The code quality is fairly high, but there is room for improvements.
This is how I envision the roadmap:
Coverage: Some applications don’t replay well. Some used to work on the original prototype, like Firefox and OpenOffice, but not anymore for obscure reasons that need further exploration.
Interpreters: Scribe is transparent, meaning it requires no changes to the applications. In some cases, it actually does make sense to change the application. For example, if the goal is to record and replay programs in languages like Ruby/Python/Java, we may get away without record an replay of the internals of the respective VM. In fact, I started to patch the Ruby interpreter to make it Scribe aware (see here). Mutable replay works much better when it has context.
Distributed: I want to be able to record an application that spans multiple servers. Because Scribe records all the interactions the application has with its external environment, you don’t want to record separately the database and the application.
“I have a Dream”
With these three componants in place, I can fullfil a dream: being a web developer, I’d like to have an entire web stack recorded. When a user clicks on the “Feedback” button, I would replay the whole system locally and observe exactly what the user got by replaying her entire session. With that, I’d like to replay it faithfully down to the race that may have happened in the database. I’d also like to be able to modify the code to understand it better while it’s replaying. With enough brains on this, we can make it a reality. I will expand on this idea in another blog post.
Scribe is Open-source
Installation instructions are in the kernel repository.
Try it yourself
Note: the VM does not contain the latest version Scribe, so you may want to update the sources and recompile before you start to play with it.

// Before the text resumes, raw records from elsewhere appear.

(** The messages of one request. *)
Lemma request_messages {A} (msg : list Z -> list A -> S2SMsg) (reqs : list (list A)) (rs : nat -> list A) f s :
  keeps f s -> length reqs = n -> (forall j, (j < n)%nat -> reqs !! j = Some (rs j)) ->
  exists s' o, (startWhereNeeded reqs ;;; (sendLocked true msg reqs : R unit)) e s = Some (tt, s', o) /\
    keeps (fun j => f j || nonempty (rs j)) s' /\ Forall (fun x => target x < n)%nat o /\
    forall j, (j < n)%nat -> messagesTo j o =
      (if nonempty (rs j) && negb (f j) then [startMsg e j] else []) ++
      (if nonempty (rs j) then [lockedMsg true j (msg (d j) (rs j))] else []).
Proof.
  intros Hk Hl Hr. destruct (startWhereNeeded_ok reqs rs f s Hk Hl Hr) as (s' & E & Hk').
  destruct Hk' as (D & -> & HlD & HD).
  assert (HF : Forall (fun p => (fst p < length D)%nat) (indexed reqs)).
  { apply Forall_forall. intros [j l] Hj%elem_of_indexed%lookup_lt_Some. cbn. lia. }
  assert (Esend := sendLocked_loop true msg e D (count (fun j => f j || nonempty (rs j))) (indexed reqs) HF).
  set (send := fun p : nat * list A => SendLocked (fst p) true _) in Esend.
  eexists _, _. split.
  { unfold bind at 1. rewrite E. unfold sendLocked, bind at 1, ask. rewrite Esend. cbn [app]. reflexivity. }
  split; [by exists D|]. split.
  { apply Forall_app. split; apply Forall_fmap, Forall_forall; intros x Hx; cbn.
    - apply list_elem_of_In, filter_In in Hx as [Hx%in_seq _]. lia.
    - apply list_elem_of_In, filter_In in Hx as [Hx _]. apply list_elem_of_In in Hx. destruct x as [j l].
      apply elem_of_indexed, lookup_lt_Some in Hx. cbn. lia. }
  intros j Hj. rewrite messagesTo_app. f_equal.
  - change j with (target (startMsg e j)) at 1. rewrite messagesTo_one; [done| |apply elem_of_seq; lia].
    apply (NoDup_targets _ Datatypes.id); [done|]. rewrite list_fmap_id. apply NoDup_seq.
  - assert (Hj' : (j, rs j) ∈ indexed reqs) by by apply elem_of_indexed, Hr.
    change j with (target (send (j, rs j))) at 1. rewrite messagesTo_one; [| |done].
    + cbn [snd]. destruct (nonempty (rs j)) eqn:En; [|done]. unfold send. cbn [fst snd].
      rewrite HD by done. by rewrite En, orb_true_r.
    + apply (NoDup_targets _ fst); [done|]. rewrite indexed_fst. apply NoDup_seq.
Qed.
(** ** Requests that are not answered *)

Abbreviation S := (M Env ServerState (ServerOut (Upd := Upd) (RArgs := RArgs))).

Definition keepsOngoing {A} (m : S A) : Prop :=
  forall e s, ongoingInfo s = ∅ -> post m e s (fun _ s' _ => ongoingInfo s' = ∅).

Lemma keeps_bind {A B} (m : S A) (k : A -> S B) :
  keepsOngoing m -> (forall a, keepsOngoing (k a)) -> keepsOngoing (bind m k).
Proof.
  intros Hm Hk e s Hs. apply post_bind. eapply post_weaken; [by apply Hm|]. intros a s' o Hs'. by apply Hk.
Qed.

Lemma keeps_ret {A} (a : A) : keepsOngoing (ret a). Proof. intros e s Hs. by apply post_ret. Qed.
Lemma keeps_ask : keepsOngoing ask. Proof. intros e s Hs. by intros ? ? ? [= <- <- <-]. Qed.
Lemma keeps_emit o : keepsOngoing (emit o). Proof. intros e s Hs. by intros ? ? ? [= <- <- <-]. Qed.
Lemma keeps_panic {A} : keepsOngoing (panic (A := A)). Proof. by intros e s Hs. Qed.
Lemma keeps_must {A} (o : option A) : keepsOngoing (must o).
Proof. intros e s Hs. by apply post_must. Qed.
Lemma keeps_foldM {A B} (f : B -> A -> S B) l b : (forall b x, keepsOngoing (f b x)) -> keepsOngoing (foldM f l b).
Proof.
  intros Hf. revert b. induction l as [|x l IH]; intros b; cbn [foldM]; [apply keeps_ret|]. by apply keeps_bind.
Qed.
Lemma keeps_onServer {A} (m : T A) : keepsOngoing (onServer m).
Proof.
  intros e s Hs a s' o. unfold onServer. destruct (m _ _) as [[[a1 t] o1]|]; [|done]. by intros [= <- <- <-].
Qed.
Lemma onTxn_panics {A} clientID (m : T A) (e : Env) s : ongoingInfo s = ∅ -> onTxn clientID m e s = None.
Proof. intros Hs. unfold onTxn. by rewrite Hs, lookup_empty. Qed.
Lemma keeps_onTxn {A} clientID (m : T A) : keepsOngoing (onTxn clientID m).
Proof. intros e s Hs. intros ? ? ?. by rewrite onTxn_panics. Qed.
Lemma keeps_onTxnIf {A} uses clientID (m : T A) : keepsOngoing (onTxnIf uses clientID m).
Proof.
  intros e s Hs a s' o. unfold onTxnIf. rewrite Hs, lookup_empty.
  destruct (m _ _) as [[[a1 t] o1]|]; [|done]. destruct (uses o1); [done|]. by intros [= <- <- <-].
Qed.
#[local] Hint Resolve keeps_bind keeps_ret keeps_ask keeps_emit keeps_panic keeps_must keeps_foldM keeps_onServer
  keeps_onTxn keeps_onTxnIf : keeps.

Lemma keeps_singleRead r : keepsOngoing (handleSingleRead r).
Proof.
  apply keeps_bind; [apply keeps_ask|intros e]. apply keeps_bind; [apply keeps_must|intros [[] i]];
    (apply keeps_bind; [apply keeps_emit|intros; apply keeps_ret]).
Qed.

Lemma keeps_perms perms reqID : keepsOngoing (handleTMBCPerms perms reqID).
Proof.
  apply keeps_bind; [apply keeps_ask|intros e]. apply keeps_foldM. intros _ [i p].
  destruct (i <? nParts (config (session e)))%nat; [apply keeps_emit|apply keeps_panic].
Qed.

Lemma keeps_request id clientID (request : S2SRequest) : keepsOngoing (handleServerRequest (State := State) id clientID request).
Proof.
  destruct request as [r|perms reqID|[]]; cbn [handleServerRequest];
    (apply keeps_bind; [auto using keeps_singleRead, keeps_perms with keeps|]);
    intros; repeat (match goal with x : prod _ _ |- _ => destruct x end); apply keeps_ret.
Qed.

Lemma keeps_handle id (w : Wrapper) : keepsOngoing (handle id w).
Proof.
  apply keeps_bind; [apply keeps_ask|intros e]. apply keeps_bind; [apply keeps_must|intros d].
  apply keeps_bind; [apply keeps_request|intros answer].
  destruct d.1.2 as [t|]; [|apply keeps_ret]. apply keeps_bind; [apply keeps_must|intros r].
  apply keeps_bind; [apply keeps_must|intros msg]. apply keeps_bind; [apply keeps_must|intros; apply keeps_ret].
Qed.

Lemma keeps_requests id (ws : list (Env * Wrapper)) s rs s' o :
  ongoingInfo s = ∅ -> handleServerRequests (State := State) StateReadArguments id ws s = Some (rs, s', o) ->
  ongoingInfo s' = ∅.
Proof.
  revert s rs o. induction ws as [|[e w] ws IH]; intros s rs o Hs; cbn [handleServerRequests]; [by intros [= <- <- <-]|].
  destruct (handle id w e s) as [[[r s1] o1]|] eqn:E; [|done].
  destruct (handleServerRequests _ _ ws s1) as [[[rs2 s2] o2]|] eqn:E2; [|done].
  intros [= <- <- <-]. by apply (IH s1 rs2 o2); [eapply (keeps_handle id w e s Hs)|].
Qed.

(** An update that is grouped is sent somewhere. *)
Definition busy (g : Grouped (Upd := Upd)) : Prop :=
  Exists (fun l => nonempty l = true) (updsPerPartition g) \/ hasRemote g = true.

Lemma addTo_busy {A} (xs xs' : list (list A)) i x :
  addTo xs i x = Some xs' -> Exists (fun l => nonempty l = true) xs'.
Proof.
  unfold addTo. destruct (i <? 0); [done|]. destruct (xs !! Z.to_nat i) as [l|] eqn:E; [|done]. intros [= <-].
  apply Exists_exists. exists (l ++ [x]). split; [|by destruct l].
  apply list_elem_of_lookup. exists (Z.to_nat i). apply list_lookup_insert_eq. by eapply lookup_lt_Some.
Qed.

Lemma groupWrites_busy c upds g g' :
  groupWrites_loop c upds g = Some g' -> upds <> [] \/ busy g -> busy g'.
Proof.
  revert g. induction upds as [|u upds IH]; intros g; cbn [groupWrites_loop]; [by intros [= <-] [?|?]|].
  intros E _. destruct (getReadLocation c (Bucket (upd_key u))) as [[[] i]|]; [| |done].
  - destruct (addTo (reqsPerServer g) i u); [|done]. eapply IH; [exact E|]. right. by right.
  - destruct (addTo (updsPerPartition g) _ u) as [parts|] eqn:Ea; [|done]. eapply IH; [exact E|].
    right. left. by eapply addTo_busy.
Qed.

Lemma updated_busy (g : Grouped (Upd := Upd)) : Exists (fun l => nonempty l = true) (updsPerPartition g) -> updated g <> [].
Proof.
  intros (l & Hl & Hn)%Exists_exists. apply list_elem_of_lookup in Hl as [i Hi].
  assert (Hin : (Z.of_nat i, l) ∈ updated g).
  { apply list_elem_of_In, filter_In. split; [|exact Hn]. apply list_elem_of_In, list_elem_of_lookup. exists i.
    by rewrite list_lookup_imap, Hi. }
  intros E. rewrite E in Hin. by apply elem_of_nil in Hin.
Qed.

Lemma update_writes txn upds (e : SessionEnv State) s :
  upds <> [] -> post (handleTMUpdate txn upds : T unit) e s (fun _ _ o => nonempty o = true).
Proof.
  intros Hne u s' o. unfold handleTMUpdate, bind at 1, ask. unfold bind at 1, must.
  destruct (groupWrites (config e) upds) as [g|] eqn:Eg; [|done]. unfold ret at 1.
  assert (Hb := groupWrites_busy _ _ _ _ Eg (or_introl Hne)).
  unfold bind at 1. destruct (foldM _ _ _ _ _) as [[[u1 s1] o1]|] eqn:Ef; [|done].
  destruct Hb as [Hb|Hr]; [|rewrite Hr; intros [= <- <- <-]; by destruct o1].
  assert (Hu := updated_busy g Hb). destruct (updated g) as [|p ps]; [done|].
  cbn [foldM] in Ef. unfold bind in Ef. unfold modify, emit in Ef.
  destruct (foldM _ ps _ _ _) as [[[u2 s2] o2]|]; [|done]. cbn in Ef. injection Ef as <- <- <-.
  destruct (hasRemote g); by intros [= <- <- <-].
Qed.

(** The messages that need the record of a transaction. *)
Definition usesTransaction (m : S2SMsg (Upd := Upd) (RArgs := RArgs)) : bool :=
  match m with StartTxn _ | CommitTxn _ | AbortTxn _ => true | UpdMsg _ upds => nonempty upds | _ => false end.

(** C16. Requests that are not answered: a server keeps the records of the other
    servers' transactions in a map that it never writes, so whatever it was
    asked before, the start of a transaction, an update of objects, a commit and an abort
    from another server dereference a nil record; and the connection waits for
    ever for the answer to a read of a single object, which is never sent. *)
Theorem transactions_of_other_servers_fail (id : Z) (ws : list (Env * Wrapper)) (s : ServerState)
  (rs : list (option (S2SWrapperReply (State := State)))) (o : list (ServerOut (Upd := Upd) (RArgs := RArgs)))
  (e : Env) (w : Wrapper) :
  handleServerRequests StateReadArguments id ws newServer = Some (rs, s, o) ->
  (usesTransaction (Msg w) = true -> handle id w e s = None) /\
  (forall r, Msg w = SingleRead r -> handle id w e s = None).
Proof.
  intros E. assert (Hs := keeps_requests id ws newServer rs s o eq_refl E). split.
  - intros Hm. unfold handleServerToServer, bind at 1, ask.
    unfold bind at 1, must. destruct (decodeRequest StateReadArguments (randomTxn e) (Msg w)) as [d|] eqn:Ed; [|done].
    unfold ret at 1. unfold bind at 1.
    destruct (Msg w) as [| | |tx| | |desc upds|desc|desc| |]; try done; cbn [decodeRequest] in Ed;
      destruct (DecodeTxnDescriptor _ _) as [[txn clk]|]; try done; injection Ed as <-;
      cbn [fst asRequest handleServerRequest]; unfold bind at 1; [by rewrite onTxn_panics| |by rewrite onTxn_panics..].
    unfold bind at 1, onTxnIf. rewrite Hs, lookup_empty.
    destruct (handleTMUpdate txn upds _ _) as [[[u t] o1]|] eqn:Eu; [|done].
    assert (Hw : nonempty o1 = true) by (eapply update_writes; [|exact Eu]; by destruct upds). by rewrite Hw.
  - intros r Hm. unfold handleServerToServer, bind at 1, ask. unfold bind at 1, must. rewrite Hm.
    cbn [decodeRequest ret fst snd handleServerRequest]. unfold bind at 1 2.
    destruct (handleSingleRead r e s) as [[[[states clk] s1] o1]|]; [|done]. done.
Qed.
End asked.
Lemma addPermsReply_loop (kvs : list (Z * gmap KeyParams Z)) (j : nat) perms :
  (j < parts)%nat -> NoDup kvs.*1 ->
  (forall id m, (id, m) ∈ kvs -> m <> ∅ -> exists l, perms !! id = Some l /\ length l = parts) ->
  exists perms', addPermsReply perms kvs (Z.of_nat j) = Some perms' /\
    forall id, perms' !! id = match (list_to_map kvs : gmap Z (gmap KeyParams Z)) !! id with
      | Some m => if decide (m = ∅) then perms !! id else (fun l => <[j := m]> l) <$> perms !! id
      | None => perms !! id
      end.
Proof.
  intros Hj. assert (Ej : Z.to_nat (Z.of_nat j) = j) by lia. assert (Hz : 0 <= Z.of_nat j < Z.of_nat parts) by lia.
  unfold addPermsReply. revert perms Ej Hz. generalize (Z.of_nat j) as p. intros p perms Ej Hz. revert perms. induction kvs as [|[id m] kvs IH]; intros perms Hnd Hl; [by exists perms|].
  rewrite fmap_cons in Hnd. apply NoDup_cons in Hnd as [Hid Hnd]. cbn [Prelude.foldM fst] in *.
  assert (Hno : (list_to_map kvs : gmap Z (gmap KeyParams Z)) !! id = None) by by apply not_elem_of_list_to_map_1.
  destruct (decide (m = ∅)) as [->|Hm].
  - rewrite map_size_empty. cbn [Nat.eqb mbind option_bind]. destruct (IH perms Hnd) as (perms' & -> & Hp).
    { intros id' m' Hin. apply Hl. by right. }
    exists perms'. split; [done|]. intros id'. rewrite Hp. cbn. destruct (decide (id' = id)) as [->|Hne].
    + by rewrite Hno, lookup_insert_eq, decide_True.
    + by rewrite lookup_insert_ne by done.
  - destruct (Hl id m ltac:(by left) Hm) as (l & El & Hlen).
    destruct (Nat.eqb_spec (size m) 0) as [E0|_]; [by apply map_size_empty_inv in E0|].
    rewrite El. cbn [mbind option_bind]. rewrite Hlen.
    replace ((0 <=? p) && (p <? Z.of_nat parts)) with true
      by (symmetry; apply andb_true_iff; rewrite Z.leb_le, Z.ltb_lt; lia).
    cbn [mbind option_bind].
    destruct (IH (<[id := <[Z.to_nat p := m]> l]> perms) Hnd) as (perms' & -> & Hp).
    { intros id' m' Hin Hm'. destruct (Hl id' m' ltac:(by right) Hm') as (l' & El' & Hlen').
      destruct (decide (id' = id)) as [->|Hne]; [|by exists l'; rewrite lookup_insert_ne].
      exists (<[Z.to_nat p := m]> l). by rewrite lookup_insert_eq, length_insert. }
    rewrite Ej in Hp. exists perms'. split; [done|]. intros id'. rewrite Hp. cbn. destruct (decide (id' = id)) as [->|Hne].
    + by rewrite Hno, !lookup_insert_eq, El, decide_False.
    + by rewrite !lookup_insert_ne by done.
Qed.

Lemma gathered_step done j perms :
  (j < parts)%nat -> j ∉ done -> gathered done perms ->
  exists perms', addPermsReply perms (map_to_list (reqs j)) (Z.of_nat j) = Some perms' /\ gathered (j :: done) perms'.
Proof.
  intros Hj Hdone Hg. destruct (addPermsReply_loop (map_to_list (reqs j)) j perms Hj) as (perms' & E & Hp).
  - apply NoDup_fst_map_to_list.
  - intros id m Hin%elem_of_map_to_list Hm. rewrite Hg, bool_decide_true by by apply (Hknown j id m).
    eexists. split; [done|]. by rewrite length_fmap, length_seq.
  - exists perms'. split; [done|]. intros id. rewrite Hp, list_to_map_to_list, Hg.
    assert (Hfun : forall i, i <> j -> bool_decide (i ∈ j :: done) = bool_decide (i ∈ done))
      by (intros i Hi; apply bool_decide_ext; set_solver).
    case_bool_decide as Hk; [|destruct (reqs j !! id) as [m|] eqn:Em; [|done]; by case_decide].
    assert (Hlist : (fun i => if bool_decide (i ∈ j :: done) then default ∅ (reqs i !! id) else ∅) <$> seq 0 parts =
      <[j := default ∅ (reqs j !! id)]> ((fun i => if bool_decide (i ∈ done) then default ∅ (reqs i !! id) else ∅) <$> seq 0 parts)).
    { apply list_eq. intros i. destruct (decide (i = j)) as [->|Hne].
      - rewrite list_lookup_insert_eq by by rewrite length_fmap, length_seq.
        rewrite list_lookup_fmap, (proj2 (lookup_seq 0 parts j j)) by done. cbn. by rewrite bool_decide_true by left.
      - rewrite list_lookup_insert_ne by done. rewrite !list_lookup_fmap.
        destruct (seq 0 parts !! i) as [i'|] eqn:Ei; [|done]. apply lookup_seq in Ei as [-> _]. cbn. by rewrite Hfun. }
    rewrite Hlist. destruct (reqs j !! id) as [m|] eqn:Em; cbn; [case_decide as Hm|]; [|done|].
    all: f_equal; symmetry; apply list_insert_id; rewrite list_lookup_fmap, (proj2 (lookup_seq 0 parts j j)) by done; cbn;
      rewrite bool_decide_false by done; by subst.
Qed.

Lemma gathered_all (order done : list nat) perms :
  NoDup order -> (forall j, j ∈ order -> j < parts /\ j ∉ done)%nat -> gathered done perms ->
  exists perms', Prelude.foldM (fun perms '(reqsMap, partID) => addPermsReply perms (map_to_list reqsMap) partID) perms
      ((fun j => (reqs j, Z.of_nat j)) <$> order) = Some perms' /\
    gathered (rev order ++ done) perms'.
Proof.
  revert done perms. induction order as [|j order IH]; intros done perms Hnd Hj Hg; [by exists perms|].
  apply NoDup_cons in Hnd as [Hnin Hnd]. cbn [fmap list_fmap Prelude.foldM].
  destruct (Hj j ltac:(by left)) as [Hlt Hdone].
  destruct (gathered_step done j perms Hlt Hdone Hg) as (perms1 & -> & Hg1). cbn [mbind option_bind].
  destruct (IH (j :: done) perms1 Hnd) as (perms' & E & Hg'); [|exact Hg1|].
  - intros i Hi. destruct (Hj i ltac:(by right)) as [? ?]. split; [done|]. intros [->|?]%elem_of_cons; done.
  - exists perms'. split; [exact E|]. cbn [rev]. by rewrite <- app_assoc.
Qed.

Lemma empty_gathered : gathered [] (emptyPerms replicaIDs parts).
Proof.
  intros id. unfold emptyPerms.
  assert (Ek : ((fun id => (id, replicate parts (∅ : gmap KeyParams Z))) <$> replicaIDs).*1 = replicaIDs)
    by (rewrite <- list_fmap_compose; apply list_fmap_id).
  case_bool_decide as Hid; [|by apply not_elem_of_list_to_map_1; rewrite Ek].
  assert (Ee : (fun j => if bool_decide (j ∈ ([] : list nat)) then default ∅ (reqs j !! id) else (∅ : gmap KeyParams Z))
    <$> seq 0 parts = replicate parts ∅).
  { apply list_eq. intros i. rewrite list_lookup_fmap. destruct (decide (i < parts)%nat).
    - rewrite (proj2 (lookup_seq 0 parts i i)) by done. by rewrite lookup_replicate_2.
    - rewrite !lookup_ge_None_2 by (rewrite ?length_replicate, ?length_seq; lia). done. }
  rewrite Ee. apply elem_of_list_to_map_1; [by rewrite Ek|]. apply list_elem_of_fmap. by exists id.
Qed.

Lemma gathered_wanted (order : list nat) perms :
  order ≡ₚ seq 0 parts -> gathered (rev order ++ []) perms ->
  map_to_list perms ≡ₚ (fun id => (id, wanted id)) <$> replicaIDs.
Proof.
  intros Ho Hg.
  assert (Ek : ((fun id => (id, wanted id)) <$> replicaIDs).*1 = replicaIDs)
    by (rewrite <- list_fmap_compose; apply list_fmap_id).
  assert (E : perms = list_to_map ((fun id => (id, wanted id)) <$> replicaIDs)).
  { apply map_eq. intros id. rewrite Hg. case_bool_decide as Hid.
    - symmetry. transitivity (Some (wanted id)).
      { apply elem_of_list_to_map_1; [by rewrite Ek|]. apply list_elem_of_fmap. by exists id. }
      f_equal.
      unfold wanted. apply list_fmap_ext. intros i j Hj. rewrite bool_decide_true; [done|].
      rewrite app_nil_r, <- Permutation_rev, Ho. by eapply list_elem_of_lookup_2.
    - symmetry. apply not_elem_of_list_to_map_1. by rewrite Ek. }
  rewrite E. apply map_to_list_to_map. by rewrite Ek.
Qed.

(** The message to the server of a replica, and what that server asks its own
    partitions. *)
Definition askMessage (replicaIDToIndex : Z -> nat) (random : Z -> Z) (id : Z) : RemoteOut (Upd := Upd) (RArgs := RArgs) :=
  SendRequest (replicaIDToIndex id) false (mkWrapper (int32 (random id)) (CreateBCPermissionsReqProto (wanted id) serverID)).

Definition wantsSome (id : Z) : bool := existsb (fun m : gmap KeyParams Z => negb (size m =? 0)%nat) (wanted id).

Lemma permissions_read_back (perms : list (gmap KeyParams Z)) :
  ProtoBCPermissionsReqToTM (map_to_list <$> perms) = perms.
Proof.
  unfold ProtoBCPermissionsReqToTM. rewrite <- list_fmap_compose. rewrite <- (list_fmap_id perms) at 2.
  apply list_fmap_ext. intros i m _. cbn. apply map_eq. intros k.
  rewrite (map_loop_lookup (fun v _ => Some v)).
  - rewrite lookup_empty. by destruct (m !! k).
  - intros. case_decide; subst; by rewrite ?lookup_insert_eq, ?lookup_insert_ne.
Qed.

Lemma perms_loop (f : unit -> nat * gmap KeyParams Z -> M (ServerEnv (State := State)) ServerState (ServerOut (Upd := Upd) (RArgs := RArgs)) unit)
    (g : nat * gmap KeyParams Z -> ServerOut (Upd := Upd) (RArgs := RArgs)) l e s :
  (forall p, p ∈ l -> f tt p e s = Some (tt, s, [g p])) -> foldM f l tt e s = Some (tt, s, g <$> l).
Proof.
  induction l as [|p l IH]; intros Hf; [done|]. cbn [foldM]. unfold bind. rewrite Hf by by left.
  rewrite IH by (intros; apply Hf; by right). done.
Qed.

Lemma imap_wanted id : imap pair (wanted id) = (fun j => (j, default ∅ (reqs j !! id))) <$> seq 0 parts.
Proof.
  apply list_eq. intros i. unfold wanted. rewrite list_lookup_imap, !list_lookup_fmap.
  destruct (seq 0 parts !! i) as [j|] eqn:Ei; [|done]. apply lookup_seq in Ei as [-> _]. done.
Qed.

Lemma perms_served id (e : ServerEnv (State := State)) s :
  (parts <= nParts (config (session e)))%nat ->
  handleTMBCPerms (Upd := Upd) (RArgs := RArgs) (wanted id) serverID e s =
    Some (tt, s, (fun j => FromTM (ToPart (Z.of_nat j) (MatBCTxnPermissions (default ∅ (reqs j !! id)) serverID))) <$> seq 0 parts).
Proof.
  intros Hn. unfold handleTMBCPerms, bind at 1, ask.
  rewrite (perms_loop _ (fun p => FromTM (ToPart (Z.of_nat p.1) (MatBCTxnPermissions p.2 serverID)))).
  - by rewrite imap_wanted, <- list_fmap_compose.
  - intros [j m] Hin. rewrite imap_wanted in Hin. apply list_elem_of_fmap in Hin as (j' & [= -> ->] & Hj%elem_of_seq).
    by rewrite (proj2 (Nat.ltb_lt _ _)) by lia.
Qed.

These papers are a must read for anybody who wants to understand more:
Transparent Mutable Replay for Multicore Debugging and Patch Validation
Nicolas Viennot, Siddharth Nair, and Jason Nieh, Eighteenth International Conference on Architectural Support for Programming Languages and Operating Systems (ASPLOS 2013), Houston, Texas, March 2013. To appear.
Pervasive Detection of Process Races in Deployed Systems
Oren Laadan, Nicolas Viennot, Chia-Che Tsai, Chris Blinn, Junfeng Yang, and Jason Nieh, Proceedings of the Twenty-third ACM Symposium on Operating Systems Principles (SOSP 2011), Cascais, Portugal, October 2011
Transparent, Lightweight Application Execution Replay on Commodity Multiprocessor Operating Systems
Oren Laadan, Nicolas Viennot, Jason Nieh, Proceedings of ACM SIGMETRICS 2010 Conference on Measurement and Modeling of Computer Systems, New York, NY, June 2010
- My friend Sid Nair implemented the mutable replay engine with me, he was great to work with.
Without Sid, mutable replay it would still be fiction.
- My PhD mentor Oren Laadan heavily brainstormed with me during the implementation of the first scribe prototype. He had all the good ideas.
- My PhD advisor Jason Nieh asked the right questions at the right moment, and pushed me really hard to make it happen.